Exercise description:
Beginning with the line that holds "(** * PreserveABIs: calls" in the data below, give again every line through the one that holds "exists to use", exactly as written.

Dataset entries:
(* ===== verification/Pipeline.v ===== *)
(** * Pipeline: the last passes together

    clambcc/clambc-compiler.py runs ClamBCOutlineEndiannessCalls,
    ClamBCExtendPHIsTo64Bit and ClamBCConvertIntrinsicsTo32Bit one after the
    other, with LLVM's verifier in between. Each pass keeps what the next one
    relies on, so together they preserve what the module computes. *)
From S2P Require Import Prelude IR Semantics Integers Dominance Intrinsics SmallPasses Typing ExtendPHIs Outline.
Local Open Scope string_scope.
Local Open Scope list_scope.
Local Open Scope Z_scope.
Local Open Scope outcome_scope.

(** ** The passes *)

(** [name_function], [name_value] and [name_size] are the names LLVM makes. *)
Definition last_passes (name_function : Module_ -> string) (name_value : Function_ -> string) (name_size : string -> string -> nat -> string) (m : Module_) : outcome Module_ :=
  let* r := OutlineEndiannessCalls name_function m in
  let* r := ConvertIntrinsicsTo32Bit name_size (snd (ExtendPHIsTo64Bit name_value (snd r))) in
  Done (snd r).

(** ** Outlining keeps a module typed *)

Section outlined.
Context (fresh : Module_ -> string) (m : Module_) (D : Function_).
Context (Hnew : find_function m (fresh m) = None) (HD : find_function m is_bigendian = Some D) (Hargs : f_args D = []) (Hret : f_ret D <> TyVoid).
Context (Hcalls : Forall (fun F => Forall (fun i => direct i /\ endian_call_ok D i) (all_insts F)) (m_functions m)).
Context (Hm : module_typed m = true) (Hvalid : valid_ty (f_ret D) = true).
Abbreviation m1 := (outlined_module fresh m D).
Abbreviation out := (outline fresh m D).

Lemma outlined_more f G : find_function m f = Some G -> exists G', find_function m1 f = Some G' /\ f_type G' = f_type G.
Proof. intros HG. exists (outlined_function fresh m D G). by rewrite (find_outlined fresh m D f G HG). Qed.
Lemma outlined_block_types F : F ∈ m_functions m -> typed_defs (outlined_function fresh m D F) = typed_defs F.
Proof.
  intros HF. unfold typed_defs. cbn [outlined_function f_args f_blocks with_blocks]. f_equal.
  assert (H : forall b, b ∈ f_blocks F -> typed_block_defs (with_insts b (map out (bb_insts b))) = typed_block_defs b).
  { intros b Hb. unfold typed_block_defs. cbn [with_insts bb_phis bb_insts]. f_equal.
    assert (Hi : forall i, i ∈ bb_insts b -> inst_defs (out i) = inst_defs i).
    { intros i Hi. unfold outline. destruct (endian_call i) as [[]| | |] eqn:E; try done. unfold inst_defs, has_result. cbn [inst i_type i_name].
      destruct (ok_inst m D Hcalls F i HF) as [_ Hok]; [apply elem_of_flat_map; by exists b|]. by destruct (Hok E) as [-> _]. }
    induction (bb_insts b) as [|i l IH]; [done|]. cbn [map flat_map]. rewrite Hi by (by left). f_equal. apply IH. intros j Hj. apply Hi. by right. }
  induction (f_blocks F) as [|b bs IH]; [done|]. cbn [map flat_map]. rewrite H by (by left). f_equal. apply IH. intros b' Hb'. apply H. by right.
Qed.
Lemma outlined_inst_typed F T i : F ∈ m_functions m -> i ∈ all_insts F -> inst_typed m T i = true -> inst_typed m1 T (out i) = true.
Proof.
  intros HF Hi Ht. unfold outline. destruct (endian_call i) as [[]| | |] eqn:E; try (by apply (inst_typed_more m); [apply outlined_more|]).
  unfold inst_typed. cbn [inst i_type i_kind operands app forallb]. rewrite Hvalid. unfold value_typed. cbn [type_of valid_ty]. rewrite (find_new fresh m D Hnew).
  rewrite bool_decide_true by done. cbn [andb]. unfold call_typed, f_type. cbn [type_of pNew f_ret f_args f_vararg map]. rewrite bool_decide_true by done. cbn [andb].
  destruct (f_vararg D); by apply bool_decide_eq_true.
Qed.
Lemma outlined_function_typed F : F ∈ m_functions m -> function_typed m1 (outlined_function fresh m D F) = true.
Proof.
  intros HF. pose proof (forallb_elem _ _ _ Hm HF) as Ht. apply (function_typed_more m m1 outlined_more) in Ht as Ht1. unfold function_typed in *.
  assert (Ed : isDeclaration (outlined_function fresh m D F) = isDeclaration F) by (unfold isDeclaration, outlined_function; cbn [f_blocks with_blocks]; by destruct (f_blocks F)).
  rewrite Ed. destruct (isDeclaration F); [done|]. cbn [orb] in *.
  rewrite (outlined_block_types F HF). cbn [outlined_function f_args f_ret with_blocks]. rewrite !andb_true_iff in *. destruct Ht as (((_ & H2) & H3) & H4), Ht1 as (((H1 & _) & _) & H5).
  split; [split; [split; [|done]|done]|].
  - unfold labels_known, outlined_function in *. cbn [f_blocks with_blocks]. rewrite map_map. cbn [with_insts bb_name]. rewrite andb_true_iff in *. destruct H1 as [H1 H1']. split; [done|].
    assert (E : flat_map bb_phis (map (fun b => with_insts b (map out (bb_insts b))) (f_blocks F)) = flat_map bb_phis (f_blocks F)).
    { clear. induction (f_blocks F) as [|b bs IH]; [done|]. cbn [map flat_map]. by rewrite IH. }
    by rewrite E.
  - unfold outlined_function. cbn [f_blocks with_blocks]. apply forallb_forall. intros b' Hb'. apply in_map_iff in Hb' as (b & <- & Hb). rewrite forallb_forall in H4, H5. specialize (H4 b Hb). specialize (H5 b Hb).
    unfold block_typed in *. cbn [with_insts bb_phis bb_insts bb_term]. rewrite !andb_true_iff in *. destruct H4 as ((_ & H4) & _), H5 as ((H6 & _) & H7). split; [split; [done|]|done].
    apply forallb_forall. intros i' Hi'. apply in_map_iff in Hi' as (i & <- & Hi). apply (outlined_inst_typed F); [done|apply elem_of_flat_map; exists b; by rewrite !list_elem_of_In|].
    rewrite forallb_forall in H4. by apply H4.
Qed.
Lemma new_function_typed : function_typed m1 (pNew fresh m D) = true.
Proof.
  assert (Hd : inst_defs (new_call D) = [("newCall", f_ret D)]) by (unfold inst_defs, has_result; cbn; by destruct (f_ret D)).
  assert (Hdefs : typed_defs (pNew fresh m D) = [("newCall", f_ret D)]).
  { unfold typed_defs, typed_block_defs. cbn [pNew f_args f_blocks flat_map straight_block bb_phis bb_insts map app]. by rewrite Hd. }
  unfold function_typed. rewrite Hdefs. cbn [isDeclaration pNew f_blocks orb]. rewrite !andb_true_iff. split; [split; [split|done]|].
  - unfold labels_known. cbn. rewrite andb_true_r. apply bool_decide_eq_true. apply NoDup_singleton.
  - apply bool_decide_eq_true. apply NoDup_singleton.
  - cbn [pNew f_blocks f_ret forallb]. rewrite andb_true_r. unfold block_typed, straight_block. cbn [bb_phis bb_insts bb_term forallb]. rewrite andb_true_r.
    apply andb_true_iff. split; cbn [andb].
    + unfold inst_typed, new_call. cbn [inst i_type i_kind operands app forallb]. rewrite Hvalid. unfold value_typed. cbn [type_of valid_ty]. rewrite (find_outlined fresh m D _ _ HD).
      rewrite bool_decide_true by done. cbn [andb]. unfold call_typed, f_type. cbn [type_of]. rewrite Hargs. cbn [map]. rewrite bool_decide_true by done. cbn [andb].
      destruct (f_vararg D); by apply bool_decide_eq_true.
    + unfold term_typed, same_type, value_typed. cbn [term_operands forallb type_of]. rewrite Hvalid. rewrite !bool_decide_true; [done|done|by left].
Qed.
Lemma outlined_module_typed : module_typed m1 = true.
Proof.
  unfold module_typed. cbn [outlined_module m_functions with_functions]. rewrite forallb_app. cbn [forallb]. rewrite new_function_typed, !andb_true_r.
  apply forallb_forall. intros F' HF'. apply in_map_iff in HF' as (F & <- & HF). apply outlined_function_typed. by apply list_elem_of_In.
Qed.
Lemma find_outlined_back g G' : find_function m1 g = Some G' -> (exists G, find_function m g = Some G /\ G' = outlined_function fresh m D G) \/ (g = fresh m /\ G' = pNew fresh m D).
Proof.
  intros HG. destruct (find_function m g) as [G|] eqn:EG; [left; exists G; rewrite (find_outlined fresh m D g G EG) in HG; by injection HG as <-|]. right.
  unfold find_function, outlined_module in *. cbn [m_functions with_functions] in HG. rewrite find_app_none in HG.
  - cbn [List.find pNew f_name] in HG. destruct (String.eqb_spec (fresh m) g); [|done]. by injection HG as <-.
  - clear - EG. induction (m_functions m) as [|F l IH]; [done|]. cbn [map List.find outlined_function f_name with_blocks] in *. by destruct (String.eqb (f_name F) g); [|apply IH].
Qed.
End outlined.

(** ** What the passes rely on *)

Definition memory_names : list string := flat_map (fun d : string * string * intrinsic => [fst (fst d); snd (fst d)]) memory_replacements.
(** The memory intrinsics of a module have the types LLVM gives them. *)
Definition memory_type64 (k : intrinsic) : ty := TyFun TyVoid [i8ptr_ty; match k with memset => TyInt 8 | _ => i8ptr_ty end; TyInt 64; TyInt 1] false.
Definition memory_signatures (m : Module_) : Prop :=
  forall oldFunc newFunc k, (oldFunc, newFunc, k) ∈ memory_replacements ->
    (forall F, find_function m oldFunc = Some F -> f_blocks F = [] /\ f_type F = memory_type64 k) /\
    (forall F, find_function m newFunc = Some F -> f_blocks F = [] /\ f_type F = memory_type k).
Lemma signatures_declared m : memory_signatures m -> memory_declared m.
Proof. intros H o n k Hin. destruct (H o n k Hin) as [H1 H2]. split; [|done]. intros F HF. by apply H1. Qed.
Lemma memory_name o n k : (o, n, k) ∈ memory_replacements -> o ∈ memory_names /\ n ∈ memory_names.
Proof. intros H. split; apply elem_of_flat_map; exists (o, n, k); (split; [done|]); [by left|right; by left]. Qed.
(** Well-typed calls of them have four arguments. *)
Lemma signatures_calls m : module_typed m = true -> memory_signatures m -> memory_calls_typed m.
Proof.
  intros Hm Hs F i g t cc args HF Hi Hk Hg. apply list_elem_of_In, in_map_iff in Hg as ([[o n] k] & <- & Hin). apply list_elem_of_In in Hin. cbn [fst snd] in *.
  pose proof (forallb_elem _ _ _ Hm HF) as Ht. apply elem_of_flat_map in Hi as (b & Hb & Hi). apply function_typed_facts in Ht; [|by eapply inst_not_declared]. pose proof (ty_insts m F Ht b i Hb Hi) as E.
  unfold inst_typed in E. rewrite Hk in E. cbn [operands] in E. rewrite !andb_true_iff in E. destruct E as ((_ & Hops) & Hcall).
  assert (Hcallee : value_typed m (typed_defs F) (FunctionValue o t) = true) by (eapply forallb_elem; [exact Hops|set_solver]).
  unfold value_typed in Hcallee. apply andb_true_iff in Hcallee as [_ Hcallee]. destruct (find_function m o) as [G|] eqn:EG; [|done]. apply bool_decide_eq_true in Hcallee.
  destruct (proj1 (Hs o n k Hin) G EG) as [_ Hty]. rewrite Hcallee, Hty in Hcall. unfold call_typed in Hcall. cbn [type_of memory_type64] in Hcall.
  apply andb_true_iff in Hcall as [_ Hcall]. apply bool_decide_eq_true in Hcall. destruct args as [|a [|b0 [|s [|d [|]]]]]; try discriminate Hcall. cbn [map] in Hcall.
  exists a, b0, s, d. split; [done|]. congruence.
Qed.
Lemma signatures_outlined fresh m D : fresh m ∉ memory_names -> memory_signatures m -> memory_signatures (outlined_module fresh m D).
Proof.
  intros Hf Hs o n k Hin. destruct (memory_name o n k Hin) as [Ho Hn]. destruct (Hs o n k Hin) as [H1 H2].
  split; intros G' [(G & HG & ->)|[E _]]%find_outlined_back; try congruence; unfold outlined_function; cbn [f_blocks with_blocks].
  - destruct (H1 G HG) as [-> Ht]. by split.
  - destruct (H2 G HG) as [-> Ht]. by split.
Qed.
Lemma signatures_extended fresh m : (forall F, fresh F ∉ all_names F) -> module_typed m = true -> memory_signatures m -> memory_signatures (snd (ExtendPHIsTo64Bit fresh m)).
Proof.
  intros Hf Hm Hs o n k Hin. destruct (Hs o n k Hin) as [H1 H2].
  assert (H : forall G, f_blocks G = [] -> convertPHIs fresh G = G).
  { intros G HG. apply convertPHIs_wide. intros p Hp. unfold all_phis in Hp. rewrite HG in Hp. by apply not_elem_of_nil in Hp. }
  split; intros G'; rewrite (find_converted fresh Hf m Hm); intros (G & HG & ->)%fmap_Some.
  - destruct (H1 G HG) as [Hb Ht]. by rewrite H.
  - destruct (H2 G HG) as [Hb Ht]. by rewrite H.
Qed.

(** ** The passes together *)

Section together.
Context (name_function : Module_ -> string) (name_value : Function_ -> string) (name_size : string -> string -> nat -> string) (m : Module_).
Context (Hm : module_typed m = true) (Hend : endian_declared m) (Hsig : memory_signatures m) (Hfit : Forall (fun F => Forall phi_fits (all_phis F)) (m_functions m)).
Context (Hfunction : find_function m (name_function m) = None) (Hmemory : name_function m ∉ memory_names) (Hvalue : forall F, name_value F ∉ all_names F).
(* ===== verification/PreserveABIs.v ===== *)
(** * PreserveABIs: calls that keep arguments alive

    libclambcc/ClamBCPreserveABIs.cpp runs twice around the optimizer. The first
    run gives each function a call of a function of its own type, which only
    exists to use all arguments, and makes internal functions external; the second
    run, which finds the list the first one left, takes the calls and the functions
    away. *)
From S2P Require Import Prelude IR Semantics Integers Dominance Intrinsics SmallPasses Dependents.
Local Open Scope string_scope.
Local Open Scope list_scope.
Local Open Scope Z_scope.
Local Open Scope outcome_scope.

(** What the pass reads and changes: the module, the operands of the named metadata
    clambc.fakefunctions, if there is one, and the linkage of functions, as the
    names of those whose linkage is internal. *)
Record annotated := { an_module : Module_; an_fakes : option (list string); an_internal : gset string }.

Section pass.
(** The names LLVM gives a new function and a new value that ask for a name; the
    order in which a set of instructions is visited. *)
Context (function_name : Module_ -> string -> string) (value_name : Function_ -> string -> string) (order : list node -> list node).
(* ===== verification/Rebuild.v ===== *)
(** * Rebuild: functions over byte pointers

    ClamBCRebuild.cpp copies every function into one whose memory is arrays of
    bytes: allocations become arrays of i8, pointers that are computed become
    pointers to i8, and casts give them the type an access needs. [rebuilding] is
    the state of the pass: the maps VMap and CastMap, the blocks of the new
    function, the blocks visited. Where C++ leaves the order in which arguments
    are evaluated open, it is from left to right here. *)
From S2P Require Import Prelude IR Semantics Integers Dominance SmallPasses Dependents PreserveABIs.
Local Open Scope string_scope.
Local Open Scope list_scope.
Local Open Scope Z_scope.
Local Open Scope outcome_scope.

Response below:
(** * PreserveABIs: calls that keep arguments alive

    libclambcc/ClamBCPreserveABIs.cpp runs twice around the optimizer. The first
    run gives each function a call of a function of its own type, which only
    exists to use all arguments, and makes internal functions external; the second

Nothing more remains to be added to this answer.